U.S. Reps. Hal Rogers, R-Ky., and Frank Wolf, R-Va., cited recent admissions that OxyContin was highly addictive.
The May 16 letter to FDA Commissioner Andrew von Eschenbach pointed to OxyContin's maker, Purdue Pharma L.P., and three of its current and former executives who recently pleaded guilty to misleading the public about the drug's risk of addiction.
"The admission of guilt demands your immediate response by reclassifying this potent medication and sending a message to doctors on the potentially lethal aspects of this drug and its correct and appropriate employment," the letter says.
OxyContin has been blamed for hundreds of deaths across the country in recent years, known as "hillbilly heroin" in drug-ridden Appalachia states like Kentucky, Virginia and West Virginia.
An FDA spokeswoman did not have an immediate response.
Rogers and Wolf have fought for tougher regulations over the drug for years, calling for a federal investigation into the manufacturer's marketing practices in 2001.
A 2003 report by the Government Accountability Office found that Purdue Pharma sent doctors videos that made unsubstantiated claims minimizing the dangers associated with the drug.

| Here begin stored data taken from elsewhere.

(** * VoiceScrambler: frequency-inversion voice scrambling

    A shallow embedding of [ScramblerHelper.py] and [VoiceScrambler.py].

    Conventions of the embedding.
    - Samples are exact rationals ([Q]); the rounding of IEEE doubles and the
      final cast to float32 are not represented.  The only non-finite values
      the program can produce come from the division by a zero peak in
      [write_wav_file]; they are kept apart as [NonFinite].
    - A numpy array is an [ndarray]: one- or two-dimensional.
    - Python exceptions are values of [exn]; a function that may raise returns
      a [result].  Code that prints or writes files runs in the monad [py]
      over a [world] that records the printed lines and the files written.
    - The filter design [scipy.signal.cheby1] and the sine are transcendental;
      they are supplied through the interface [Numerics].  Everything the
      repository itself computes around them is written out. *)

From Stdlib Require Import String Ascii DecimalString DecimalN.
From Stdlib Require Import ZArith QArith Qabs Qround List Bool Lia.
Import ListNotations.

Local Open Scope Z_scope.

(** ** Python runtime: exceptions and results *)

Inductive exn : Type :=
| ValueError
| IndexError
| NameError
| UnboundLocalError
| ZeroDivisionError.

Inductive result (A : Type) : Type :=
| Ok (a : A)
| Raise (e : exn).

Arguments Ok {A} a.
Arguments Raise {A} e.

Definition rbind {A B : Type} (c : result A) (k : A -> result B) : result B :=
  match c with
  | Ok a => k a
  | Raise e => Raise e
  end.

Declare Scope result_scope.
Delimit Scope result_scope with res.
Notation "x <- c ;; k" := (rbind c (fun x => k))
  (at level 61, c at next level, right associativity) : result_scope.

Local Open Scope result_scope.

(** A list comprehension whose body may raise: evaluated left to right. *)
Fixpoint mapM {A B : Type} (f : A -> result B) (l : list A) : result (list B) :=
  match l with
  | [] => Ok []
  | a :: l' => b <- f a ;; bs <- mapM f l' ;; Ok (b :: bs)
  end.

(** [range(n)]: empty when [n <= 0]. *)
Definition range (n : Z) : list Z := map Z.of_nat (seq 0 (Z.to_nat n)).

(** [l[i]] on a Python list: negative indices count from the end, anything
    outside raises IndexError. *)
Definition getitem {A : Type} (l : list A) (i : Z) : result A :=
  let n := Z.of_nat (length l) in
  let j := if i <? 0 then i + n else i in
  if (0 <=? j) && (j <? n)
  then match nth_error l (Z.to_nat j) with
       | Some a => Ok a
       | None => Raise IndexError
       end
  else Raise IndexError.

(** [int(x)] on a float: truncation toward zero. *)
Definition int_of_float (q : Q) : Z := Z.quot (Qnum q) (Z.pos (Qden q)).

(** ** numpy arrays *)

Inductive ndarray (A : Type) : Type :=
| Arr1 (v : list A)
| Arr2 (m : list (list A)).

Arguments Arr1 {A} v.
Arguments Arr2 {A} m.

Definition signal : Type := ndarray Q.

Definition flatten {A : Type} (a : ndarray A) : list A :=
  match a with
  | Arr1 v => v
  | Arr2 m => concat m
  end.

Definition np_map {A B : Type} (f : A -> B) (a : ndarray A) : ndarray B :=
  match a with
  | Arr1 v => Arr1 (map f v)
  | Arr2 m => Arr2 (map (map f) m)
  end.

Definition Qsum (xs : list Q) : Q := fold_right Qplus 0%Q xs.

(** [np.mean]: over all the elements.  Of an empty array it is nan (with a
    warning, no exception); no sample of an empty array ever uses it. *)
Definition np_mean (a : signal) : Q :=
  (Qsum (flatten a) / inject_Z (Z.of_nat (length (flatten a))))%Q.

Definition Qmax (a b : Q) : Q := if Qle_bool a b then b else a.

(** [np.max]: the largest element; ValueError on an empty array. *)
Definition np_max (a : signal) : result Q :=
  match flatten a with
  | [] => Raise ValueError
  | x :: xs => Ok (fold_left Qmax xs x)
  end.

(** Broadcasting of one axis: equal lengths pair up, a length of one is
    stretched, anything else is a shape error. *)
Fixpoint zipM {A B C : Type} (f : A -> B -> result C) (xs : list A) (ys : list B)
  : result (list C) :=
  match xs, ys with
  | x :: xs', y :: ys' => c <- f x y ;; cs <- zipM f xs' ys' ;; Ok (c :: cs)
  | _, _ => Ok []
  end.

Definition bcast {A B C : Type} (f : A -> B -> result C) (xs : list A) (ys : list B)
  : result (list C) :=
  if Nat.eqb (length xs) (length ys) then zipM f xs ys
  else match xs, ys with
       | [x], _ => mapM (f x) ys
       | _, [y] => mapM (fun x => f x y) xs
       | _, _ => Raise ValueError
       end.

Definition mul1 (xs ys : list Q) : result (list Q) :=
  bcast (fun x y => Ok (x * y)%Q) xs ys.

(** [a * b] on arrays. *)
Definition np_mul (a b : signal) : result signal :=
  match a, b with
  | Arr1 x, Arr1 y => v <- mul1 x y ;; Ok (Arr1 v)
  | Arr2 x, Arr1 y => m <- bcast mul1 x [y] ;; Ok (Arr2 m)
  | Arr1 x, Arr2 y => m <- bcast mul1 [x] y ;; Ok (Arr2 m)
  | Arr2 x, Arr2 y => m <- bcast mul1 x y ;; Ok (Arr2 m)
  end.

(** [np.linspace(0, stop, num)]. *)
Definition np_linspace0 (stop : Q) (num : nat) : list Q :=
  map (fun i => (inject_Z (Z.of_nat i) * (stop / inject_Z (Z.of_nat (num - 1))))%Q)
      (seq 0 num).

Fixpoint all_same_length {A : Type} (n : nat) (rows : list (list A)) : bool :=
  match rows with
  | [] => true
  | r :: rows' => Nat.eqb (length r) n && all_same_length n rows'
  end.

Definition rows_of {A : Type} (a : ndarray A) : list (list A) :=
  match a with
  | Arr1 v => [v]
  | Arr2 m => m
  end.

(** [np.vstack]: every array becomes rows (a 1-D array is one row) and the
    rows are stacked; no arrays, or rows of different lengths, raise
    ValueError. *)
Definition np_vstack {A : Type} (arrs : list (ndarray A)) : result (ndarray A) :=
  match concat (map rows_of arrs) with
  | [] => Raise ValueError
  | r :: rows =>
      if all_same_length (length r) rows then Ok (Arr2 (r :: rows))
      else Raise ValueError
  end.

(** ** scipy.signal: filters as cascaded second-order sections *)

(** One section [b0 b1 b2 1 a1 a2]. *)
Record section : Type := { b0 : Q; b1 : Q; b2 : Q; a1 : Q; a2 : Q }.

Definition sos : Type := list section.

(** One section in transposed direct form II, from the state [(z0, z1)]. *)
Fixpoint biquad (s : section) (z0 z1 : Q) (x : list Q) : list Q :=
  match x with
  | [] => []
  | xn :: x' =>
      let y := (b0 s * xn + z0)%Q in
      y :: biquad s (b1 s * xn - a1 s * y + z1)%Q (b2 s * xn - a2 s * y)%Q x'
  end.

Definition sosfilt1 (filt : sos) (x : list Q) : list Q :=
  fold_left (fun x s => biquad s 0%Q 0%Q x) filt x.

(** [sg.sosfilt(filt, x)]: along the last axis, zero initial state. *)
Definition sosfilt (filt : sos) (x : signal) : signal :=
  match x with
  | Arr1 v => Arr1 (sosfilt1 filt v)
  | Arr2 m => Arr2 (map (sosfilt1 filt) m)
  end.

Inductive btype : Type := Bandpass | Lowpass.

(** What the repository takes from scipy and numpy without computing it:
    the coefficients of a Chebyshev type I design for valid critical
    frequencies, and [x |-> sin(2 pi x)]. *)
Class Numerics : Type := {
  cheby1_design : Z -> Q -> list Z -> btype -> Z -> sos;
  sin2pi : Q -> Q
}.

Definition increasing (Wn : list Z) : bool :=
  match Wn with
  | [lo; hi] => lo <? hi
  | _ => true
  end.

(** [sg.cheby1(N, rp, Wn, btype, output='sos', fs=fs)]: scipy raises
    ValueError unless every critical frequency lies strictly between 0 and
    [fs/2], and the two edges of a band are increasing. *)
Definition cheby1 `{Numerics} (N : Z) (rp : Q) (Wn : list Z) (bt : btype) (fs : Z)
  : result sos :=
  if forallb (fun w => 0 <? w) Wn && increasing Wn
     && forallb (fun w => 2 * w <? fs) Wn
  then Ok (cheby1_design N rp Wn bt fs)
  else Raise ValueError.

(** Python slicing [l[a:b]]: indices are clipped, negative ones count from
    the end. *)
Definition slice_index (len i : Z) : Z :=
  if i <? 0 then Z.max (i + len) 0 else Z.min i len.

Definition py_slice {A : Type} (l : list A) (a b : Z) : list A :=
  let n := Z.of_nat (length l) in
  let a' := slice_index n a in
  let b' := slice_index n b in
  firstn (Z.to_nat (b' - a')) (skipn (Z.to_nat a') l).

Definition np_slice {A : Type} (x : ndarray A) (a b : Z) : ndarray A :=
  match x with
  | Arr1 v => Arr1 (py_slice v a b)
  | Arr2 m => Arr2 (py_slice m a b)
  end.

(** [enumerate(xs)]. *)
Definition enumerate {A : Type} (xs : list A) : list (Z * A) :=
  combine (range (Z.of_nat (length xs))) xs.

(** ** ScramblerHelper.py *)

Section ScramblerHelper.

Context `{Numerics}.

Definition standard_carriers : list Z :=
  [2632; 2718; 2868; 3023; 3196; 3339; 3495; 3729].

(** The loop of [getfilts], over the values [b] of [range(n)], with the
    running lower edge [s] and the filters built so far.  [mk s hi] is the
    call that builds the filter of the band [(s, hi)]. *)
Fixpoint getfilts_loop {F : Type} (mk : Z -> Z -> result F) (step : Z)
  (bs : list Z) (s : Z) (filts : list F) : result (list F) :=
  match bs with
  | [] => Ok filts
  | b :: bs' =>
      let up := (b + 1) * step in
      f <- mk s (up - 1) ;;
      getfilts_loop mk step bs' up (filts ++ [f])
  end.

(** [step = int((fs / 2) / n)]: a float division, which raises
    ZeroDivisionError for [n = 0], truncated toward zero. *)
Definition getfilts_with {F : Type} (mk : Z -> Z -> result F) (n fs : Z)
  : result (list F) :=
  if n =? 0 then Raise ZeroDivisionError
  else getfilts_loop mk (Z.quot fs (2 * n)) (range n) 1 [].

Definition getfilts (n fs : Z) : result (list sos) :=
  getfilts_with (fun s hi => cheby1 5 4%Q [s; hi] Bandpass fs) n fs.

(** The same loop, recording the pair of cutoffs handed to [sg.cheby1] for
    each band instead of designing the filter. *)
Definition getfilts_cutoffs (n fs : Z) : result (list (Z * Z)) :=
  getfilts_with (fun s hi => Ok (s, hi)) n fs.

(** [np.abs(lb.stft(x, hop_length=hl))]: the module never binds [lb]. *)
Definition spectrum (x : signal) (hl : Z) : result signal :=
  Raise NameError.

Definition bandspec (xs : list signal) (hl : Z) : result (list signal) :=
  let n := Z.of_nat (length xs) in
  if n =? 0 then Raise ZeroDivisionError
  else
    let step := Z.quot hl n in
    let f := map (fun i => (i * step, ((i + 1) * step) - 1)) (range n) in
    mapM (fun ix : Z * signal =>
            sp <- spectrum (snd ix) hl ;;
            fi <- getitem f (fst ix) ;;
            Ok (np_slice sp (fst fi) (snd fi)))
         (enumerate xs).

Definition remove_dc (sig : signal) : signal :=
  np_map (fun x => (x - np_mean sig)%Q) sig.

Definition lpfilter (cutoff fs : Z) : result sos :=
  cheby1 5 4%Q [cutoff] Lowpass fs.

Definition invert (sig carrier : signal) (filt : sos) : result signal :=
  let prefilter := sosfilt filt sig in
  inv_signal <- np_mul sig carrier ;;
  let postfilter := sosfilt filt inv_signal in
  Ok postfilter.

(** [np.sin(f * (2 * np.pi) * t)]. *)
Definition carrier (f : Z) (t : signal) : signal :=
  np_map (fun ti => sin2pi (inject_Z f * ti)%Q) t.

Definition generate_carriers (num_bands : Z) (t : signal) : result (list signal) :=
  mapM (fun i =>
          let n := i mod Z.of_nat (length standard_carriers) in
          f <- getitem standard_carriers n ;;
          Ok (carrier f t))
       (range num_bands).

Definition generate_lpfilters (num_bands fs : Z) : result (list sos) :=
  mapM (fun i =>
          let n := i mod Z.of_nat (length standard_carriers) in
          f <- getitem standard_carriers n ;;
          lpfilter f fs)
       (range num_bands).

Definition bandsplit (sig : signal) (num_bands fs : Z) : result (list signal) :=
  filts <- getfilts num_bands fs ;;
  let bands := map (fun f => sosfilt f sig) filts in
  bandspec bands 1024.

Definition shuffle {A : Type} (bands : list A) (book : list Z) : result (list A) :=
  mapM (fun i => getitem bands i) book.

Definition bandunsplit (bands : list signal) : result signal :=
  np_vstack bands.

End ScramblerHelper.

(** ** Python strings: [str.split] and [int] *)

(** [s.split(sep)] for a one-character separator. *)
Fixpoint split_on (sep : ascii) (s : string) : list string :=
  match s with
  | EmptyString => [EmptyString]
  | String c s' =>
      if Ascii.eqb c sep then EmptyString :: split_on sep s'
      else match split_on sep s' with
           | h :: t => String c h :: t
           | [] => [String c EmptyString]
           end
  end.

(** Whitespace that [int] strips from both ends (ASCII). *)
Definition is_space (c : ascii) : bool :=
  let n := Z.of_N (N_of_ascii c) in
  ((9 <=? n) && (n <=? 13)) || ((28 <=? n) && (n <=? 32)).

Fixpoint lstrip (s : string) : string :=
  match s with
  | EmptyString => EmptyString
  | String c s' => if is_space c then lstrip s' else s
  end.

Fixpoint rstrip (s : string) : string :=
  match s with
  | EmptyString => EmptyString
  | String c s' =>
      match rstrip s' with
      | EmptyString => if is_space c then EmptyString else String c EmptyString
      | r => String c r
      end
  end.

(** Underscores may stand singly between digits; they are dropped. *)
Fixpoint drop_underscores (s : string) (after_digit : bool) : option string :=
  match s with
  | EmptyString => if after_digit then Some EmptyString else None
  | String c s' =>
      if Ascii.eqb c "_"%char
      then if after_digit then drop_underscores s' false else None
      else option_map (String c) (drop_underscores s' true)
  end.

At the time, Rogers and Wolf insisted that FDA reclassify OxyContin's prescription from a "moderate-to-severe" to "severe-only" pain designation.
"FDA rejected this request," the letter says, even as the prevalence of the drug "overwhelmed" law enforcement, local communities and drug treatment, according to the letter. The May 11 plea agreement requires Purdue Pharma, its president, top lawyer and former chief medical officer to pay $634.5 million in fines for claiming the drug was less addictive and less subject to abuse than other pain medications. It settled a national case and came two days after the Purdue Pharma agreed to pay $19.5 million to 26 states and Washington, D.C., to settle complaints that it encouraged physicians to overprescribe OxyContin.